I’m betting this is a common deposition-preparation occurrence. A litigant reviews documents in preparation for her deposition, whether unilaterally or—a key difference—at her lawyer’s request. And in doing so, she makes notes on those documents.
Does the attorney–client privilege protect those notes from discovery? One court said no, and we need to learn why. Ford-Bey v. Professional Anesthesia Servs. of N. Am., LLC, 2020 WL 830016 (Pa. Super. Ct. Feb. 20, 2020). You may read the decision here.
So, take note, folks. Pun intended. Sorry.
A deceased patient’s administrator filed a wrongful-death, medical-malpractice action against an anesthesia group and a handful of CRNAs, including Thomas Maddaloni. In preparation for his deposition, Maddaloni reviewed the medical chart, making handwritten notes on the chart during the process.
At his deposition, he said this—
Q. When you reviewed the chart in preparation for your deposition, did you have it printed out like it is in front of you?
Q. Did you write anything on your copy of the chart?
A. I believe I did.
Q. And was that to assist you in your review?
Q. Okay. And where is your copy of the chart?
A. It’s at my home.
Third Time Not a Charm
The plaintiff, of course, asked for Maddaloni’s self-annotated medical chart, both informally and formally. Maddaloni’s counsel objected on privilege and work-product grounds. At the first motion-to-compel hearing, the trial court rejected these arguments. Maddaloni filed a motion to reconsider but did not file any sworn statements explaining why the privilege or work-product doctrine covered these notes. Motion denied.
Looking for a third bite at the apple, Maddaloni filed a motion to supplement the record with his affidavit. This affidavit likely would have made a prima facie privilege argument, shifting the burden to the plaintiff, but the Court rejected it as too little, too late.
But no matter, Maddaloni reasoned, because he believed the privilege law is this—
Notes made by a client to assist the client in preparing for his deposition were attorney-client or work-product privileged regardless of whether they were communicated to the attorney.
In other words, “a client’s notes are, ipso facto, attorney–client privileged.”
No Communication, No Privilege
The court did not think so. In Pennsylvania, as elsewhere, the privilege covers communications, which means, simply enough, that the communication occur between a client and her attorney. In short, “the privilege protects communications from both lawyers to their clients and clients to their lawyers.”
Here, Maddaloni did not prove that he communicated the medical-chart notes to his attorney or that he created those notes with the intent to do so. As the court put it, “there is no evidence that the notes were communicated, which is the very essence of the attorney–client privilege.” (emphasis by the court).
What about Work Product?
Having digested this nugget, your instinct is to shout, “Work Product!”, right? That also did not work here. The court noted that, unlike the attorney–client privilege, the Pennsylvania work-product doctrine “belongs to the attorney, not the client.” It protects the attorney’s—not the client’s—mental impressions and opinions.

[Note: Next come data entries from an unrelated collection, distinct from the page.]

Definition bound (w : world) : Prop := free w \/ exists c, hold c w.

(** However the process ends. *)
Definition ended (s : stop) (w : world) : Prop := calm s /\ accepted (trace w).

(** Forks, waits and kills, and [cchild], are what these invariants depend
    on. *)
Definition life : discipline := {|
  inert c := negb (changes_live c);
  watched_vars := [cchild];
  stop_ok := ended
|}.

Lemma proc_inert w w' : calls (inert life) w w' -> proc_run (trace w') = proc_run (trace w).
Proof.
  intros (t & -> & F). induction t as [|[c r] t IH]; [done|]. simpl in F. apply andb_prop in F as [Hc F].
  simpl. rewrite IH by done. destruct (proc_run (trace w)); [|done]. by destruct c.
Qed.

(** An invariant of [dolongjmp], [cchild] and the automaton. *)
Lemma life_steady (I : world -> Prop) :
  (forall w, I w -> ints w dolongjmp = 0 /\ accepted (trace w)) ->
  (forall w w', I w -> ints w' dolongjmp = 0 -> ints w' cchild = ints w cchild ->
     proc_run (trace w') = proc_run (trace w) -> I w') ->
  Steady life I.
Proof.
  intros HS HK. split.
  - intros w Hw. by apply HS.
  - intros w w' Hw D C T. apply (HK w); [done|done| |by apply proc_inert]. by apply Forall_inv in C.
  - intros s w w' Hw T C. split; [done|]. unfold accepted. rewrite (proc_inert _ _ T). by apply HS.
Qed.

#[global] Instance hold_steady c : Steady life (hold c).
Proof.
  apply life_steady.
  - intros w [D C N P]. split; [done|]. unfold accepted. by rewrite P.
  - intros w w' [D0 C0 N0 P0] D C P. split; [done|congruence|done|congruence].
Qed.

#[global] Instance rest_steady : Steady life rest.
Proof.
  apply life_steady.
  - intros w [D (s & P & _)]. split; [done|]. unfold accepted. by rewrite P.
  - intros w w' [_ (s & P & S)] D C E. split; [done|]. exists s. by rewrite E.
Qed.

#[global] Instance free_steady : Steady life free.
Proof.
  apply life_steady.
  - intros w [[D (s & P & _)] _]. split; [done|]. unfold accepted. by rewrite P.
  - intros w w' [[_ (s & P & S)] Z] D C E. split; [|congruence]. split; [done|]. exists s. by rewrite E.
Qed.

#[global] Instance bound_steady : Steady life bound.
Proof.
  split.
  - intros w [F|[c K]]; [by apply (steady_calm (D := life) (I := free))|by apply (steady_calm (D := life) (I := hold c))].
  - intros w w' [F|[c K]] D C T; [left|right; exists c]; by eapply (steady_keep (D := life)).
  - intros s w w' [F|[c K]] T C; [by eapply (steady_stop (D := life) (I := free))|].
    by eapply (steady_stop (D := life) (I := hold c)).
Qed.

Notation fin := (stop_ok life).
Notation law I := (inv I fin any).

(** ** Killing *)

Section Killing.
Context {H : Host}.

(** A child that was sent a signal and is waited for. *)
Record dying (s : proc) (c : Z) (w : world) : Prop := Dying {
  dying_jump : ints w dolongjmp = 0;
  dying_child : ints w cchild = c;
  dying_proc : proc_run (trace w) = Some s
}.

#[global] Instance dying_steady s c : Steady life (dying s c).
Proof.
  apply life_steady.
  - intros w [D C P]. split; [done|]. unfold accepted. by rewrite P.
  - intros w w' [D0 C0 P0] D C P. split; congruence.
Qed.

(** A call the automaton answers with [s']. *)
Lemma wp_event c s s' (Q : reply -> world -> Prop) w :
  ints w dolongjmp = 0 -> proc_run (trace w) = Some s -> proc_step (c, answer w c) s = Some s' ->
  (forall w', dying s' (ints w cchild) w' -> trace w' = (c, answer w c) :: trace w ->
     eff [] (is_call c) w w' -> Q (answer w c) w') ->
  wp (sys c) Q fin w.
Proof.
  intros D P S HQ.
  assert (forall w', trace w' = (c, answer w c) :: trace w -> proc_run (trace w') = Some s') as K.
  { intros w' T. rewrite T. cbn [proc_run]. by rewrite P. }
  apply wp_sys.
  - intros w' T E. apply HQ; [|done|done]. split; [by apply E|by apply E|by apply K].
  - intros s0 w' T E. split; [by eapply eff_stop_calm|]. unfold accepted. by rewrite (K w' T).
Qed.

Lemma bound_idle w : dying Idle 0 w -> bound w.
Proof. intros [D C P]. left. split; [|done]. split; [done|]. by exists Idle. Qed.

Lemma reap_law n a s c w :
  dying s c w -> child_of s = Some c ->
  wp (reap_loop n a) (fun b w' => if b then dying Idle 0 w' else dying (Nat.iter n still_there s) c w') fin w.
Proof.
  revert s w. induction n as [|n IH]; intros s w K Sc; cbn [reap_loop]; [by wp_step|].
  wp_step. wp_step. wp_step. rewrite (dying_child _ _ _ K). set (r := answer w (Sys_waitpid c WNOHANG)).
  eapply (wp_event _ s (if gone r then Idle else still_there s)); [apply K|apply K| |].
  { cbn [proc_step]. unfold proc_wait. by rewrite bool_decide_true. }
  fold r. rewrite (dying_child _ _ _ K). intros w1 K1 _ _.
  assert (gone r = true -> wp (wr cchild 0;; mret true)
    (fun b w' => if b then dying Idle 0 w' else dying (Nat.iter (S n) still_there s) c w') fin w1) as Reaped.
  { intros G. rewrite G in K1. destruct K1 as [D1 C1 P1]. do 3 wp_step. split; by frame. }
  assert (gone r = false -> wp (sys (Sys_sleep 1);; reap_loop n a)
    (fun b w' => if b then dying Idle 0 w' else dying (Nat.iter (S n) still_there s) c w') fin w1) as Again.
  { intros G. rewrite G in K1. wp_step. eapply (wp_steady_sys life (dying (still_there s) c)); [done|done|done|].
    intros w2 K2 _ _. rewrite Nat.iter_succ_r. apply IH; [done|]. by destruct s. }
  unfold gone in *. destruct (0 <? r_ret r); [by apply Reaped|]. destruct (r_ret r <? 0); cbn [andb orb] in *;
    [|by apply Again].
  destruct (r_errno r =? ECHILD) eqn:E1.
  { apply Reaped. zify_bool. by rewrite E1. }
  destruct (r_errno r =? EINTR); cbn [negb] in *; [by apply Again|].
  wp_step. steady K1 errlog_eff. intros _ w2 [D2 C2 P2] _. do 3 wp_step. split; by frame.
Qed.
(* ===== verification/Api.v ===== *)
(** * The C interface (src/api.rs)

    Configuration, command line and environment of the supervisor, and the
    life cycle of a session in the embedding process.  A session is a
    record; an operation on it runs in the monad of the process and returns
    the new record. *)

From Stdlib Require Import Ascii String SpecFloat.
From stdpp Require Import base option list strings gmap functions.
From S2P Require Import Prelude CNum Machine Signals Trace Log Kill Stderr Timing Wait Preload Conn Watch Run Args Env MainLogic Double.

(** ** Results *)

Inductive res (A : Type) := Ok (a : A) | Err (e : bytes).
Arguments Ok {A} a.
Arguments Err {A} e.

#[global] Instance res_ret : MRet res := fun A a => Ok a.
#[global] Instance res_bind : MBind res := fun A B k m =>
  match m with Ok a => k a | Err e => Err e end.

(** ** Configuration *)

Definition AUTOSSH_SESSION_MONITOR_DISABLED : Z := 1.
Definition AUTOSSH_STATE_INIT : Z := 0.
Definition AUTOSSH_STATE_STARTING : Z := 1.
Definition AUTOSSH_STATE_RUNNING : Z := 2.
Definition AUTOSSH_STATE_EXITED : Z := 3.
Definition AUTOSSH_STATE_STOPPED : Z := 4.
Definition AUTOSSH_STATE_ERROR : Z := 5.
Definition DEFAULT_BIND_HOST : bytes := lit "127.0.0.1".
Definition DEFAULT_TARGET_PORT : Z := 22.
Definition DEFAULT_START_TIMEOUT_MS : Z := 15000.

(** The struct of the header; a pointer to characters is NULL or a buffer
    with a terminator, the array of arguments NULL or its cells.  A caller
    must pass at least [c_extra_ssh_args_len] cells. *)
Record autossh_session_config := Config {
  struct_size : Z;
  c_ssh_path : option bytes;
  c_ssh_destination : option bytes;
  c_target_host : option bytes;
  c_target_port : Z;
  c_bind_host : option bytes;
  c_local_port : Z;
  c_monitor_host : option bytes;
  c_monitor_port : Z;
  c_flags : Z;
  c_poll_time : Z;
  c_first_poll_time : Z;
  c_gate_time : spec_float;
  c_max_start : Z;
  c_max_session : spec_float;
  c_start_timeout_ms : Z;
  c_extra_ssh_args : option (list (option bytes));
  c_extra_ssh_args_len : nat
}.

(** [size_of] the struct with 8-byte pointers and natural alignment. *)
Definition SIZE_OF_CONFIG : Z := 128.

(** What [autossh_session_config_init] writes through a pointer that is
    not NULL. *)
Definition config_defaults : autossh_session_config :=
  Config SIZE_OF_CONFIG None None None DEFAULT_TARGET_PORT None 0 None 0 0 0 0 (S754_zero false) (-1)
    (S754_zero false) DEFAULT_START_TIMEOUT_MS None 0.

Definition autossh_session_config_init (config : option autossh_session_config) : option autossh_session_config :=
  (fun _ => config_defaults) <$> config.

Record SessionConfig := Session {
  s_ssh_path : option bytes;
  s_ssh_destination : bytes;
  s_target_host : bytes;
  s_target_port : Z;
  s_bind_host : bytes;
  s_local_port : Z;
  s_monitor_host : option bytes;
  s_monitor_port : Z;
  s_monitor_disabled : bool;
  s_poll_time : Z;
  s_first_poll_time : Z;
  s_gate_time : spec_float;
  s_max_start : Z;
  s_max_session : spec_float;
  s_start_timeout_ms : Z;
  s_extra_ssh_args : list bytes
}.

(** [CStr::from_ptr] reads up to the terminator. *)
Definition optional_cstring (ptr : option bytes) (field : bytes) : res (option bytes) :=
  match ptr with
  | None => Ok None
  | Some buf =>
      let s := c_str buf in
      if nul_free s then Ok (Some s) else Err (field ++ lit " contains an interior NUL")
  end.
Lemma join_ups_shape (up down : list string) :
  up ≠ [] →
  let r := Str.join (((λ _ : string, "..") <$> up) ++ down) in
  r = ".." ∨ Str.startsWith "../" r = true.
Proof.
  intros H0. destruct up as [|x up]; [done |]. cbn [fmap list_fmap app].
  destruct (((λ _ : string, "..") <$> up) ++ down) as [|y l] eqn:E.
  - by left.
  - right. cbn zeta. rewrite join_cons by done.
    change (".." +:+ "/" +:+ ?r) with ("../" +:+ r). apply startsWith_app.
Qed.

(** The package is-path-inside, on names: the child is inside the parent
    when the names of the parent are the first names of the child and the
    child has more. *)
Lemma isPathInside_under (cwd childPath parentPath : string) :
  Path.isAbsolute cwd = true →
  isPathInside cwd childPath parentPath = true
  ↔ under (resolved cwd [parentPath]) (resolved cwd [childPath]).
Proof.
  intros Hcwd. unfold isPathInside, Path.relative.
  rewrite !resolve_render by done.
  set (P := resolved cwd [parentPath]). set (C := resolved cwd [childPath]).
  assert (normal_list P) as HP by apply resolved_normal.
  assert (normal_list C) as HC by apply resolved_normal.
  assert (¬ under P P) as Hirr by (by intros [_ ?]).
  destruct (String.eqb_spec parentPath childPath) as [-> | Hstr].
  { cbn. split; [done |]. intros H. by apply Hirr in H. }
  destruct (String.eqb_spec (Fs.render P) (Fs.render C)) as [E | Hne].
  { apply render_inj in E; [| done | done]. cbn. split; [done |].
    rewrite <- E. intros H. by apply Hirr in H. }
  rewrite !segments_render by done.
  destruct (strip_common_spec P C) as (c & EP & EC & Hdiff).
  destruct (Path.strip_common P C) as [up down]. cbn [fst snd] in *.
  destruct up as [|x up].
  - rewrite app_nil_r in EP. subst c. cbn [fmap list_fmap app].
    assert (down ≠ []) as Hd.
    { intros ->. rewrite app_nil_r in EC. apply Hne. by rewrite EC. }
    assert (normal_list down) as Hnd.
    { rewrite EC in HC. by apply Forall_app in HC as [_ ?]. }
    destruct (join_names_shape down Hnd Hd) as (H1 & H2 & H3 & H4).
    apply is_empty_false in H1. rewrite H1, H3. cbn [negb andb].
    destruct (String.eqb_spec (Str.join down) "..") as [E |]; [done |].
    destruct (String.eqb_spec (Str.join down) (Fs.render C)) as [E |].
    { rewrite E, render_absolute in H4. done. }
    cbn. split; [| done]. intros _. split.
    + rewrite EC. by apply prefix_app_r.
    + intros E. apply Hne. by rewrite E.
  - split.
    + intros H. exfalso.
      destruct (join_ups_shape (x :: up) down) as [E | E]; [done | |];
        cbn zeta in E; rewrite E in H.
      * by rewrite !andb_false_r in H.
      * cbn [negb] in H. by rewrite !andb_false_r in H.
    + intros [Hpre _]. exfalso. rewrite EP, EC in Hpre.
      apply prefix_app_inv in Hpre. destruct down as [|y down].
      * apply prefix_nil_inv in Hpre. done.
      * apply prefix_cons_inv_1 in Hpre. by apply (Hdiff x up y down).
Qed.
Lemma first_failure_app subject before after h :
  first_failure R subject (before ++ after) h =
  (r ← first_failure R subject before h;
   match r with
   | Some f => Normal (Some f)
   | None => first_failure R subject after h
   end).
Proof.
  induction before as [|[kind member] rest IH]; cbn.
  - destruct (first_failure R subject after h) as [[f|]| |]; reflexivity.
  - destruct (check_member R subject kind member h) as [[f|]| |];
      cbn; auto.
Qed.

(** Pairs that conform are passed over. *)
Lemma first_failure_skip subject before after h :
  Forall (conforms R subject h) before →
  first_failure R subject (before ++ after) h = first_failure R subject after h.
Proof.
  induction 1 as [|[kind member] rest Hc _ IH]; [reflexivity|].
  cbn. unfold conforms in Hc. cbn in Hc. rewrite Hc. exact IH.
Qed.

Lemma first_failure_at subject before kind member after f h :
  Forall (conforms R subject h) before →
  check_member R subject kind member h = Normal (Some f) →
  first_failure R subject (before ++ (kind, member) :: after) h =
  Normal (Some f).
Proof.
  intros Hb Hf. rewrite first_failure_skip by exact Hb. cbn. by rewrite Hf.
Qed.

Lemma lookup_size_pos (h : heap) l o : h !! l = Some o → ∃ n, size h = S n.
Proof.
  intros Hl. destruct (size h) eqn:Hs; [|eauto].
  apply map_size_empty_iff in Hs. subst h. by rewrite lookup_empty in Hl.
Qed.

Lemma Get_own (h : heap) l o p v :
  h !! l = Some o → assoc p (properties o) = Some v → Get l p h = Normal v.
Proof.
  intros Hl Hp. unfold Get, GetProperty.
  destruct (lookup_size_pos h l o Hl) as [n ->].
  cbn. unfold deref. rewrite Hl. cbn. by rewrite Hp.
Qed.
Lemma rank_network_first cDomain l i j a b :
  rank cDomain l !! i = Some a -> rank cDomain l !! j = Some b ->
  (rankKey cDomain a < rankKey cDomain b)%nat -> (i < j)%nat.
Proof.
  intros Hi Hj Hlt.
  destruct (Nat.lt_trichotomy i j) as [H|[->|H]]; [exact H | |].
  - rewrite Hi in Hj. injection Hj as ->. lia.
  - pose proof (sorted_lookup _ _ _ _ _ _ (rank_sorted cDomain l) Hj Hi H) as Hle.
    unfold rankOrder in Hle. lia.
Qed.

(** C3.  Whatever the collected records and their order: after
    deduplication every URL of the input has exactly one record; the evidence
    kept for extraction is the first ten of the deduplicated records,
    network-hosted ones in front, so it has no URL twice, only URLs of the
    input, every one of them when there are at most ten, and at most ten
    records; and in it a record on the professional network ([linkedin.com],
    and likewise a profile or company page of it) comes before every record
    that is not. *)
Theorem ranked_evidence_invariants (cDomain : option string) (l : list SearchResult) :
  let unique := uniqueResults (rankedResults cDomain l) in
  let kept := rank cDomain l in
  (forall u, In u (map url l) -> count_occ string_dec (map url unique) u = 1%nat)
  /\ List.NoDup (map url kept)
  /\ (forall u, In u (map url kept) -> In u (map url l))
  /\ ((length unique <= 10)%nat ->
      forall u, In u (map url l) -> count_occ string_dec (map url kept) u = 1%nat)
  /\ (length kept <= 10)%nat
  /\ (forall i j a b,
        kept !! i = Some a -> kept !! j = Some b ->
        onLinkedIn a = true -> onLinkedIn b = false -> (i < j)%nat)
  /\ (forall i j a b,
        kept !! i = Some a -> kept !! j = Some b ->
        isLinkedInProfile a = true -> isLinkedInProfile b = false -> (i < j)%nat).
Proof.
  cbv zeta.
  assert (Hurls : forall u, In u (map url (uniqueResults (rankedResults cDomain l)))
                            <-> In u (map url l)).
  { intros u. rewrite uniqueResults_url_iff.
    split; apply Permutation_in, Permutation_map;
      [|symmetry]; apply rankedResults_perm. }
  assert (Hperm : Permutation
                    (List.filter onLinkedIn (uniqueResults (rankedResults cDomain l))
                     ++ List.filter (fun r => negb (onLinkedIn r))
                          (uniqueResults (rankedResults cDomain l)))
                    (uniqueResults (rankedResults cDomain l)))
    by apply filter_partition_perm.
  split; [|split; [|split; [|split; [|split; [|split]]]]].
  - intros u Hu. apply NoDup_count_occ'; [apply uniqueResults_NoDup | now apply Hurls].
  - apply rank_NoDup.
  - intros u Hu. apply Hurls. unfold rank, prioritizedResults in Hu.
    apply in_map_iff in Hu as [r [<- Hr]]. apply in_map.
    eapply Permutation_in; [exact Hperm|].
    rewrite <- (firstn_skipn 10 (_ ++ _)). apply in_or_app. now left.
  - intros Hlen u Hu. apply NoDup_count_occ'; [apply rank_NoDup|].
    unfold rank, prioritizedResults. rewrite firstn_all2.
    + eapply Permutation_in; [apply Permutation_map; symmetry; exact Hperm|].
      now apply Hurls.
    + now rewrite (Permutation_length Hperm).
  - apply rank_length.
  - intros i j a b Hi Hj Ha Hb. apply (rank_network_first cDomain l i j a b Hi Hj).
    rewrite (rankKey_network cDomain a Ha), (rankKey_other cDomain b Hb).
    pose proof (tier_bound cDomain a). lia.
  - intros i j a b Hi Hj Ha Hb. apply (rank_network_first cDomain l i j a b Hi Hj).
    rewrite (rankKey_network cDomain a (isLinkedInProfile_onLinkedIn a Ha)).
    unfold rankKey, tier, tierBound. rewrite Ha, Hb.
    destruct (onLinkedIn b), (isCompanySite cDomain a), (isCompanySite cDomain b);
      simpl; lia.
Qed.
Lemma checkoutBranch_failure_classified_witness :
  exists s,
    In s sampleSignatures
    /\ contains (stderr deniedRun) (pattern s) = true
    /\ outcome (checkoutBranch (sampleWorld true (inr tt) deniedRun)
                  sampleRepository (Some "alice") featureBranch None)
       = inl (AuthenticationError (reason s)).
Proof.
  assert (Hexit : exitCode (checkoutRun (sampleWorld true (inr tt) deniedRun)
                              sampleRepository (Some "alice") featureBranch None)
                  <> 0%Z).
  { simpl. discriminate. }
  apply (proj1 (checkoutBranch_failure_classified
                  (sampleWorld true (inr tt) deniedRun)
                  sampleRepository (Some "alice") featureBranch None Hexit)).
  exists {| pattern := "Permission denied (publickey)";
            reason := "SSHPermissionDenied" |}.
  split; [left; reflexivity | reflexivity].
Defined.

Lemma checkoutBranch_success_sentinel_witness :
  outcome (checkoutBranch (sampleWorld true (inr tt) goodRun)
             sampleRepository None mainBranch (Some CallerSink))
  = inr (JsBool true)
  /\ JsBool true <> undefined.
Proof.
  apply (checkoutBranch_success_sentinel
           (sampleWorld true (inr tt) goodRun)
           sampleRepository None mainBranch (Some CallerSink)).
  - reflexivity.
  - intros _. reflexivity.
Defined.

(** ** Further properties of the three functions *)

Lemma submoduleCalls_map_Delivered (evs : list ICheckoutProgress) :
  submoduleCalls (map Delivered evs) = [].
Proof.
  induction evs as [| ev evs IH]; simpl; [reflexivity | exact IH].
Qed.

Section Coverage.

Context {IGitAccount : Type}.
Variable W : World IGitAccount.

Lemma afterExit_quiet repository run expected :
  delivered (trace (afterExit W repository run expected)) = []
  /\ launches (trace (afterExit W repository run expected)) = [].
Proof.
  unfold afterExit.
  destruct (exitCode run =? 0)%Z; [destruct (enableRecurseSubmodulesFlag W) |];
    split; reflexivity.
Qed.

Lemma afterExit_submoduleCalls repository run expected :
  submoduleCalls (trace (afterExit W repository run expected))
  = if enableRecurseSubmodulesFlag W && (exitCode run =? 0)%Z
    then [repository] else [].
Proof.
  unfold afterExit.
  destruct (exitCode run =? 0)%Z; destruct (enableRecurseSubmodulesFlag W);
    reflexivity.
Qed.

Lemma beforeExit_submoduleCalls repository account branch progressCallback :
  submoduleCalls (beforeExit W repository account branch progressCallback) = [].
Proof.
  unfold beforeExit. destruct progressCallback as [cb |]; simpl;
    [apply submoduleCalls_map_Delivered | reflexivity].
Qed.

(** X1.  Supplying a progress callback changes the built command in one
    place only: [--progress] is put right after [checkout]; the transport
    arguments before and the branch arguments after are the same. *)
Theorem getCheckoutArgs_callback_inserts_flag repository branch account cb :
  exists back,
    getCheckoutArgs W repository branch account None
    = resolve (gitNetworkArguments W repository account ++ "checkout" :: back)
    /\ getCheckoutArgs W repository branch account (Some cb)
       = resolve (gitNetworkArguments W repository account
                  ++ "checkout" :: "--progress" :: back).
Proof.
  exists (name branch
          :: match type branch with
             | Remote => ["-b"; nameWithoutRemote branch; "--"]
             | Local => ["--"]
             end).
  rewrite !getCheckoutArgs_resolves, !builtArgs_shape. split; reflexivity.
Qed.

(** X2.  The built command tells the branch: two branches that give the
    same command, for the same repository, account and callback, have the
    same name and the same type, and, when remote, the same name without
    the remote. *)
Theorem getCheckoutArgs_determines_branch
    repository account progressCallback branch1 branch2 :
  getCheckoutArgs W repository branch1 account progressCallback
  = getCheckoutArgs W repository branch2 account progressCallback ->
  name branch1 = name branch2
  /\ type branch1 = type branch2
  /\ (type branch1 = Remote ->
      nameWithoutRemote branch1 = nameWithoutRemote branch2).
Proof.
  rewrite !getCheckoutArgs_resolves, !builtArgs_shape.
  intros Heq. injection Heq as Heq.
  apply app_inv_head in Heq. injection Heq as Heq.
  apply app_inv_head in Heq. injection Heq as Hname Htail.
  destruct (type branch1), (type branch2); try discriminate Htail.
  - repeat split; [exact Hname | intros H; discriminate H].
  - injection Htail as Hshort.
    repeat split; [exact Hname | intros _; exact Hshort].
Qed.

Here, Maddaloni “simply offered no proof that his notes contained the mental impressions of his attorney or of his attorney’s representatives.” The court concluded with a point that we should all consider—
Mr. Maddaloni cites no authority, and we know of none, supporting his contention that the mental impressions of the client automatically are protected from disclosure under the attorney work-product doctrine.
A few lessons here.
First, we must remember the privilege’s limited scope—it does not protect a client’s facts or impressions of those facts—only communications to or from his lawyer. An in-house lawyer also learned this lesson the hard way as you can see in Court Rejects Privilege for In-House Lawyer’s Handwritten Notations.
If a lawyer wants her client to make notes, then she should ask her client to do so and instruct the client to send the notes to her for legal-advice purposes. Or, if the lawyer directs notes be taken for a specific, lawyer-driven purpose, then the work-product doctrine likely protects those notes.
Second, clients and their lawyers must actually prove that the privilege or work-product doctrine applies. It is insufficient to argue that the privilege, ipso facto, covers anything. Another in-house lawyer learned this lesson the hard way as you can see in Ipse Dixit Privilege Assertions Doom In-House adidas Lawyer’s Emails.
Third, if you intend to prove it, do it the first time. While Proctor &Gamble received a second chance to prove privilege protection, as you can read about in P&G Receives a Mulligan–Proves Privilege for Emails Between Non-Attorney Employees, the Ford-Bey court proves that is not always the case.